A regular eye exam is the best way to protect your eyesight – and an easy precaution to take. Here are some tips to help maintain eye health as you age.
Eat a balanced diet
As part of your healthy diet, choose foods rich in antioxidants, like Vitamins A and C; foods like leafy, green vegetables and fish. Many foods – especially fatty fish, such as salmon – contain essential omega-3 fatty acids that are important to the health of the macula, the part of the eye responsible for central vision.

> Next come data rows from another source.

(** * ctpl thread pool (thirdparty/ctpl/ctpl-std.h): an interleaving model

    The pool is modelled as a labelled transition system.  Every thread
    (a worker running the lambda of [set_thread], a client inside
    [thread_pool::push], the thread that calls [resize] / [stop]) is a
    program counter; one transition is one access to shared state.

    Granularity.
    - [detail::Queue]: each member function is one critical section on the
      queue's own mutex that touches only [q] and [limit_], so it is one
      transition.  [Queue::push] is two: the test-and-wait-or-append, and
      the append after the wait has been notified.
    - [thread_pool::mutex]: the worker keeps it across the evaluation of the
      wait predicate (a queue pop, a read of [isDone], a read of its flag),
      so the holder is part of the state and each access is a transition.
    - [isStop], [threads] and [flags] are read and written only by the thread
      that calls [resize] / [stop] ("should be called from one thread"), so
      the model has one such thread, the manager, and takes its reads of
      these fields together with the statement that follows them.
    - Condition variables have no spurious wake-ups in the model; every
      behaviour shown here is therefore a behaviour of the C++ code.
    - [ValueTracker] has no influence on the pool; it is modelled on its own,
      and [tstep] runs it beside the pool.  The pointer plumbing ([new] /
      [delete] / [unique_ptr]) is left out: a task is a value with an
      identity. *)

From stdpp Require Import base numbers option list.
From Stdlib Require Import Floats.PrimFloat Numbers.Cyclic.Int63.Uint63.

An inadequate intake of antioxidants, consumption of alcohol or saturated fats may create free-radical reactions that can harm the macula – the central part of the retina. High-fat diets can also cause deposits that constrict blood flow in the arteries. The eyes are especially sensitive to this, given the small size of the blood vessels that feed them.
Exercise improves blood circulation, which improves oxygen levels to the eyes and the removal of toxins.
Get a good night’s sleep
You’ll feel the difference when you get the sleep you need. You’ll look great, you’ll perform at home or work—and good rest will support the health of your eyes.
Wash your hands
Keeping your hands clean is so important when it comes to your eyes, especially if you’re a contact lens wearer. Before you touch your eye—and before you put in or remove a contact lens—wash your hands with a mild soap and dry with a lint-free towel. Some germs and bacteria that come from your hands can cause eye infections, like bacterial conjunctivitis (pink eye). When you touch your eye, whatever is on your fingers goes right onto your eye’s surface. This is one way that people catch colds.
Smoking exposes your eyes to high levels of oxidative stress. While the connection has not been clearly identified, it is known that smoking increases your risk for a variety of health conditions affecting the eye.
To protect your eyes from harmful ultraviolet (UV) light, choose sunglasses with both UVA and UVB protection.
Also, wearing a hat with a brim will greatly reduce the amount of UV radiation slipping around the side of your sunglasses.
Devices and blue light
You’re probably using digital devices for hours each day at work and at home. These devices are exposing your eyes to high energy blue light.